* What is required *
State the count of lines below in which the word "creds" appears, and add nothing.

....

(** ** Sessions *)

(** A client and the cloud it talks to, the client in a state it can be in. *)
Record Session := mkSession { ss_client : CloudClient; ss_cloud : B; ss_coherent : coherent ss_client }.
Lemma does_coherent {A R} (m : Op A) : does R m → ∀ o b, coherent o → coherent (m (o, b)).1.1.
Proof.
  intros Hm o b Ho. assert (since b (o, b)) as Hw by done. specialize (Hm b _ Hw). destruct (m (o, b)) as [w [e|a]]; apply Hm.
Qed.
Lemma does_R {A R} (m : Op A) : does R m → ∀ o b, coherent o → R b (m (o, b)).1.2 (m (o, b)).2.
Proof.
  intros Hm o b Ho. assert (since b (o, b)) as Hw by done. specialize (Hm b _ Hw). destruct (m (o, b)) as [w [e|a]]; apply Hm.
Qed.
(** A method, on a session. *)
Definition on {A R} (m : Op A) (H : does R m) : Call Session A := λ s,
  let r := m (ss_client s, ss_cloud s) in
  (mkSession r.1.1 r.1.2 (does_coherent m H _ _ (ss_coherent s)), r.2).
#[export] Instance session_world : World Session := {|
  live s := live (ss_cloud s); used s := used (ss_cloud s); file s := file (ss_cloud s) |}.
Lemma on_quiet {A R} (m : Op A) (H : does R m) : (∀ b b' r, R b b' r → same b b') → quiet (on m H).
Proof.
  intros HR. split; intros s; pose proof (does_R m H _ (ss_cloud s) (ss_coherent s)) as [Hl [Hf Hu]]%HR;
    [split; [exact Hf|exact Hu]|exact Hl].
Qed.
Lemma on_keeps {A R} (m : Op A) (H : does R m) : (∀ b b' r, R b b' r → keepsRecords b b') → keepsFiles (on m H).
Proof.
  intros HR s. pose proof (does_R m H _ (ss_cloud s) (ss_coherent s)) as [Hf Hu]%HR. split; [exact Hf|exact Hu].
Qed.
#[export] Instance gopherCloud : Cloud Session := {|
  FindImage n := on _ (does_reads _ (reads_FindImage n)); FindFlavor n := on _ (does_reads _ (reads_FindFlavor n));
  FindLBFlavor n := on _ (does_reads _ (reads_FindLBFlavor n)); CheckKeypair n := on _ (does_reads _ (reads_CheckKeypair n));
  FindSecGroup n := on _ (does_reads _ (reads_FindSecGroup n));
  FindExternalNetwork n := on _ (does_reads _ (reads_FindExternalNetwork n)); Hypervisors := on _ (does_reads _ reads_Hypervisors);
  FindProject n := on _ (does_reads _ (reads_FindProject n)); CreateProject n := on _ (does_reads _ (reads_CreateProject n));
  GrantAdminRole p := on _ (does_reads _ (reads_GrantAdminRole p));
  CreateNetwork p s := on _ (does_CreateNetwork p s); CreateSubnet p s := on _ (does_CreateSubnet p s);
  CreateRouter p s := on _ (does_CreateRouter p s); CreatePort p s := on _ (does_CreatePort p s);
  PortMAC p := on _ (does_reads _ (reads_PortMAC p));
  AddRouterInterface p r s q := on _ (does_reads _ (reads_AddRouterInterface p r s q));
  SetRouterRoutes p r l := on _ (does_reads _ (reads_SetRouterRoutes p r l));
  SetRouterGateway p r n := on _ (does_reads _ (reads_SetRouterGateway p r n));
  CreateServer p s := on _ (does_CreateServer p s); WaitServerActive p s := on _ (does_reads _ (reads_WaitServerActive p s));
  CreateFIP p s := on _ (does_CreateFIP p s); CreateLoadBalancer p s := on _ (does_CreateLoadBalancer p s);
  CreateListener p s := on _ (does_reads _ (reads_CreateListener p s)); CreatePool p s := on _ (does_reads _ (reads_CreatePool p s));
  CreateMember p s := on _ (does_reads _ (reads_CreateMember p s)); WaitLBActive p l := on _ (does_reads _ (reads_WaitLBActive p l));
  ListAmphorae l := on _ (does_reads _ (reads_ListAmphorae l)); ServerHost p s := on _ (does_reads _ (reads_ServerHost p s));
  LiveMigrateServer p s h := on _ (does_reads _ (reads_LiveMigrateServer p s h));
  AttachInterface p s q := on _ (does_reads _ (reads_AttachInterface p s q));
  DetachInterface p s q := on _ (does_reads _ (reads_DetachInterface p s q));
  DeleteLoadBalancer p r := on _ (does_DeleteLoadBalancer p r); DeleteFIP p r := on _ (does_DeleteFIP p r);
  DeleteServer p r := on _ (does_DeleteServer p r); WaitServerGone p r := on _ (does_WaitServerGone p r);
  DeletePort p r := on _ (does_DeletePort p r); ClearRouterRoutes p r := on _ (does_reads _ (reads_ClearRouterRoutes p r));
  RemoveRouterInterface p r s q := on _ (does_RemoveRouterInterface p r s q); DeleteRouter p r := on _ (does_DeleteRouter p r);
  ListNetworkPorts n := on _ (does_ListNetworkPorts n); ListProjectServers p := on _ (does_ListProjectServers p);
  DeleteSubnet p r := on _ (does_DeleteSubnet p r); DeleteNetwork p r := on _ (does_DeleteNetwork p r) |}.

Lemma new_coherent home readFile oc b b' o : newCloudClient home readFile oc b = (b', inr o) → coherent o.
Proof.
  rewrite /newCloudClient. destruct (ResolveCredentials _ _ _) as [|creds]; [done|]. destruct (EndpointOpts _ _) as [eo|]; [|done].
  destruct (Authenticate creds b) as [b1 [|pv]]; [done|]. cbv zeta. destruct (AuthUser _) as [[|user]|]; [done| |done].
  repeat (case_match; try done). intros [= _ <-]. apply map_Forall_empty.
Qed.
Lemma on_does {A R} (m : Op A) (H : does R m) s : R (ss_cloud s) (ss_cloud (on m H s).1) (on m H s).2.
Proof. exact (does_R m H _ (ss_cloud s) (ss_coherent s)). Qed.
Ltac law := first
  [ exact (proj2 (on_does _ (does_CreateNetwork _ _) _)) | exact (proj2 (on_does _ (does_CreateSubnet _ _) _))
  | exact (proj2 (on_does _ (does_CreateRouter _ _) _)) | exact (proj2 (on_does _ (does_CreatePort _ _) _))
  | exact (proj2 (on_does _ (does_CreateServer _ _) _)) | exact (proj2 (on_does _ (does_CreateFIP _ _) _))
  | exact (proj2 (on_does _ (does_CreateLoadBalancer _ _) _)) | exact (proj2 (on_does _ (does_DeleteLoadBalancer _ _) _))
  | exact (proj2 (on_does _ (does_DeleteFIP _ _) _)) | exact (proj2 (on_does _ (does_DeleteServer _ _) _))
  | exact (proj2 (on_does _ (does_WaitServerGone _ _) _)) | exact (proj2 (on_does _ (does_DeletePort _ _) _))
  | exact (proj2 (on_does _ (does_RemoveRouterInterface _ _ _ _) _)) | exact (proj2 (on_does _ (does_DeleteRouter _ _) _))
  | exact (proj2 (on_does _ (does_DeleteSubnet _ _) _)) | exact (proj2 (on_does _ (does_DeleteNetwork _ _) _)) ].

(** C23: The OpenStack client keeps the contract that the rest of the harness is proved against. The client that
    [New] returns is in a state where every cached token is scoped to its project, its methods keep it in one,
    and over these states they satisfy the laws of [Cloud]: a create makes one fresh resource in the
    project asked for, a delete that succeeds leaves none even when the target was gone already, a wait
    for a deletion ends only when the resource is gone, the listings are complete, and nothing else changes
    anything, whichever calls fail. *)
Theorem client_keeps_contract :
  (∀ home readFile oc b b' o, newCloudClient home readFile oc b = (b', inr o) → ∃ s : Session, ss_client s = o ∧ ss_cloud s = b') ∧
  CloudLaws Session.
Proof.
  split.
  { intros home readFile oc b b' o Ho%new_coherent. by exists (mkSession o b' Ho). }
  split; intros; try (apply on_quiet; by intros ? ? ?); try (apply on_quiet; by intros ? ? ? [? ?]);
    try (apply on_keeps; by intros ? ? ? [? ?]); try law.
  - by apply (proj2 (on_does _ (does_ListNetworkPorts n) w) ports).
  - by apply (proj2 (on_does _ (does_ListProjectServers p) w) l).
Qed.
End contract.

....

* Task output *
2